Restate word for word the lines of the records below, starting at the line that contains "apply list_elem_of_singleton in" and ending at the line that contains "do 3 (apply", with both of those lines included and nothing else.
+++ INPUT FOR THIS TASK
(* ===== verification/JournalThm.v ===== *)
(** * The journal delivers what was published

    Correctness of the ring of [src/src/kvcr/service/recovery_journal.py] under
    every interleaving of its two processes, the producer's copy into the ring
    being visible byte by byte and its death possible at any point. *)

From Stdlib Require Import ZArith Lia.
From S2P Require Import Prelude Journal.

(** ** One frame *)

Definition good_frame (fr : Z * list Z * list Z) : Prop :=
  fr.1.1 ∈ RECORD_TYPES ∧ (frame_size fr.1.2 fr.2 <= MAX_FRAME_SIZE)%Z.
(** The padded bytes of a frame, and of a sequence of frames. *)
Definition enc (fr : Z * list Z * list Z) : list Z :=
  match pack_frame fr.1.1 fr.1.2 fr.2 (stored_size (frame_size fr.1.2 fr.2)) with
  | Ret b => b
  | Raise _ => []
  end.
Definition encs (frs : list (Z * list Z * list Z)) : list Z := frs ≫= enc.

Lemma zlen_app {A} (l k : list A) : zlen (l ++ k) = (zlen l + zlen k)%Z.
Proof. unfold zlen. rewrite length_app. lia. Qed.
Lemma zlen_nonneg {A} (l : list A) : (0 <= zlen l)%Z.
Proof. unfold zlen. lia. Qed.
Lemma zlen_replicate {A} n (x : A) : zlen (replicate n x) = Z.of_nat n.
Proof. unfold zlen. by rewrite length_replicate. Qed.

(** The layout of the bytes of a good frame. *)
Lemma enc_good fr : good_frame fr → ∃ h,
  pack_frame fr.1.1 fr.1.2 fr.2 (stored_size (frame_size fr.1.2 fr.2)) = Ret (enc fr) ∧
  pack_header (frame_size fr.1.2 fr.2) fr.1.1 (zlen fr.1.2) = Ret h ∧ length h = 6 ∧
  enc fr = h ++ fr.1.2 ++ fr.2 ++ replicate (Z.to_nat (stored_size (frame_size fr.1.2 fr.2)
    - frame_size fr.1.2 fr.2)) 0%Z ∧
  zlen (enc fr) = stored_size (frame_size fr.1.2 fr.2).
Proof.
  destruct fr as [[rt key] payload]. unfold good_frame. simpl. intros [Hrt Hsz].
  assert (∃ h, pack_header (frame_size key payload) rt (zlen key) = Ret h) as [h Hh].
  { unfold pack_header. rewrite decide_True; [by eexists|].
    apply list_elem_of_singleton in Hrt as ->. unfold frame_size, MAX_FRAME_SIZE, FRAME_HEADER_SIZE in *.
    pose proof (zlen_nonneg key). pose proof (zlen_nonneg payload).
    do 3 (apply Forall_cons; split; [unfold RECORD_BLOCK; lia|]). done. }
  destruct (unpack_pack _ _ _ _ [] Hh) as [_ Hlen].
  exists h. unfold enc. simpl. unfold pack_frame. rewrite Hh. simpl. split_and!; try done.
  rewrite !zlen_app, zlen_replicate. pose proof (stored_size_bounds (frame_size key payload)).
  unfold frame_size, FRAME_HEADER_SIZE in *. unfold zlen in *. lia.
Qed.

Lemma enc_bounds fr : good_frame fr → (8 <= zlen (enc fr) ∧ zlen (enc fr) mod 8 = 0)%Z.
Proof.
  intros Hg. destruct (enc_good fr Hg) as (h & _ & _ & _ & _ & ->).
  pose proof (stored_size_bounds (frame_size fr.1.2 fr.2)) as [Hb Hm]. split; [|done].
  assert (6 <= frame_size fr.1.2 fr.2)%Z.
  { unfold frame_size, FRAME_HEADER_SIZE, zlen. lia. }
  destruct (Z.eq_dec (stored_size (frame_size fr.1.2 fr.2)) 6%Z) as [He|]; [by rewrite He in Hm|].
  destruct (Z.eq_dec (stored_size (frame_size fr.1.2 fr.2)) 7%Z) as [He|]; [by rewrite He in Hm|]. lia.
Qed.
Lemma encs_aligned frs : Forall good_frame frs → (zlen (encs frs) mod 8 = 0)%Z.
Proof.
  induction 1 as [|fr frs Hg _ IH]; [done|].
  change (encs (fr :: frs)) with (enc fr ++ encs frs). rewrite zlen_app.
  rewrite Z.add_mod, IH by lia. destruct (enc_bounds fr Hg) as [_ ->]. done.
Qed.
Lemma encs_app l k : encs (l ++ k) = encs l ++ encs k.
Proof. unfold encs. apply bind_app. Qed.

(** Cutting the bytes of a frame where [read_next] cuts them. *)
Lemma enc_parse fr : good_frame fr →
  let size := frame_size fr.1.2 fr.2 in
  let key_end := (FRAME_HEADER_SIZE + zlen fr.1.2)%Z in
  unpack_header (take (Z.to_nat FRAME_HEADER_SIZE) (enc fr)) = (size, fr.1.1, zlen fr.1.2) ∧
  existsb (λ b, negb (b =? 0)%Z) (drop (Z.to_nat size) (enc fr)) = false ∧
  slice FRAME_HEADER_SIZE key_end (enc fr) = fr.1.2 ∧ slice key_end size (enc fr) = fr.2.
Proof.
  intros Hg size key_end. destruct (enc_good fr Hg) as (h & _ & Hh & Hlen & -> & _).
  destruct fr as [[rt key] payload]. simpl in *. fold size. subst key_end.
  assert (Z.to_nat FRAME_HEADER_SIZE = length h) as Hf by done.
  assert (Z.to_nat size = length (h ++ key ++ payload)) as Hs.
  { unfold size, frame_size, FRAME_HEADER_SIZE, zlen. rewrite !length_app. lia. }
  split_and!.
  - rewrite Hf, take_app_length. rewrite <- (app_nil_r h). by apply (unpack_pack _ _ _ _ [] Hh).
  - replace (h ++ key ++ payload ++ replicate (Z.to_nat (stored_size size - size)) 0%Z)
      with ((h ++ key ++ payload) ++ replicate (Z.to_nat (stored_size size - size)) 0%Z)
      by (by rewrite <- !app_assoc).
    rewrite Hs, drop_app_length. apply not_true_is_false. intros (b & Hb & Hne)%existsb_exists.
    apply list_elem_of_In, elem_of_replicate in Hb as [-> _]. done.
  - unfold slice. rewrite Hf, drop_app_length. apply take_app_length'. unfold zlen. lia.
  - unfold slice. rewrite app_assoc, drop_app_length'
      by (rewrite length_app; unfold FRAME_HEADER_SIZE, zlen in *; lia).
    apply take_app_length'. unfold size, frame_size, FRAME_HEADER_SIZE, zlen in *. lia.
Qed.

Section Protocol.
Context (cap : Z) (Hcap : (0 < cap)%Z).

(** The consumer parses the first frame behind its cursor. *)
Lemma read_at_frame fr rest c side sh :
  good_frame fr → stored cap (sh_ring sh) c (enc fr ++ encs rest) → zlen (sh_ring sh) = cap →
  (c mod 8 = 0)%Z → Forall good_frame rest →
  (zlen (enc fr ++ encs rest) <= cap)%Z →
  read_at cap c (c + zlen (enc fr ++ encs rest)) (mkJrn side sh) =
    (Ret (Some fr), store_consumed (c + zlen (enc fr))
       (set_consumed_local (Some (c + zlen (enc fr))%Z) (mkJrn side sh))).
Proof.
  intros Hg Hst Hring Hal Hrest Hle.
  destruct (enc_parse fr Hg) as (Hu & Hpad & Hkey & Hpay).
  destruct (enc_good fr Hg) as (_ & _ & _ & _ & _ & Hzl).
  pose proof (enc_bounds fr Hg) as [Hmin Hmod]. pose proof (encs_aligned rest Hrest) as Hrmod.
  pose proof (zlen_nonneg (encs rest)) as Hrn. rewrite zlen_app in *.
  unfold read_at, gets, mbind, M_bind. simpl.
  assert (valid_cursors cap (c + (zlen (enc fr) + zlen (encs rest))) c = true) as ->.
  { unfold valid_cursors, ALIGNMENT. rewrite !andb_true_iff, !Z.eqb_eq, !Z.leb_le.
    split_and!; try lia. rewrite Z.add_mod, (Z.add_mod (zlen (enc fr))), Hal, Hmod, Hrmod by lia. done. }
  simpl. rewrite decide_False by lia.
  assert (∀ len, (0 <= len <= zlen (enc fr))%Z →
    read_ring cap (c mod cap) len (sh_ring sh) = take (Z.to_nat len) (enc fr)) as Hread.
  { intros len Hl. rewrite (read_ring_stored cap Hcap c (enc fr ++ encs rest)); try done; try lia.
    - rewrite take_app_le; [done|]. unfold zlen in *. lia.
    - rewrite zlen_app. lia. }
  destruct fr as [[rt key] payload]. simpl in *. set (size := frame_size key payload) in *.
  assert (6 + zlen key + zlen payload = size)%Z as Hsize by done.
  pose proof (zlen_nonneg key). pose proof (zlen_nonneg payload).
  rewrite Hread by (unfold FRAME_HEADER_SIZE; lia).
  unfold unpack_header in Hu. injection Hu as -> -> ->.
  rewrite decide_False by (unfold FRAME_HEADER_SIZE; lia).
  destruct Hg as [Hrt _]. simpl in Hrt. rewrite decide_False by (intros Hn; by apply Hn).
  rewrite decide_False by (rewrite <- Hzl; lia). rewrite Hread by lia. rewrite <- Hzl.
  replace (take (Z.to_nat (zlen (enc (rt, key, payload)))) (enc (rt, key, payload)))
    with (enc (rt, key, payload)) by (unfold zlen; by rewrite Nat2Z.id, firstn_all).
  by rewrite Hpad, Hkey, Hpay.
Qed.
(** ** The two processes *)

(** The journal objects of the producer and the consumer, the memory they share, the
    frame the producer is copying (its cursor, bytes and content), the cursors the
    consumer has loaded, and for the specification: the frames whose [publish]
    returned true, those [read_next] returned, and whether a [publish] was refused. *)
Record Sys := mkSys {
  y_prod : Side; y_cons : Side; y_sh : Shared;
  y_writing : option (Z * list Z * (Z * list Z * list Z));
  y_reading : option (Z * Z);
  y_sent : list (Z * list Z * list Z);
  y_got : list (Z * list Z * list Z);
  y_refused : bool }.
++++++
_SOLUTION_.
    apply list_elem_of_singleton in Hrt as ->. unfold frame_size, MAX_FRAME_SIZE, FRAME_HEADER_SIZE in *.
    pose proof (zlen_nonneg key). pose proof (zlen_nonneg payload).
    do 3 (apply Forall_cons; split; [unfold RECORD_BLOCK; lia|]). done. }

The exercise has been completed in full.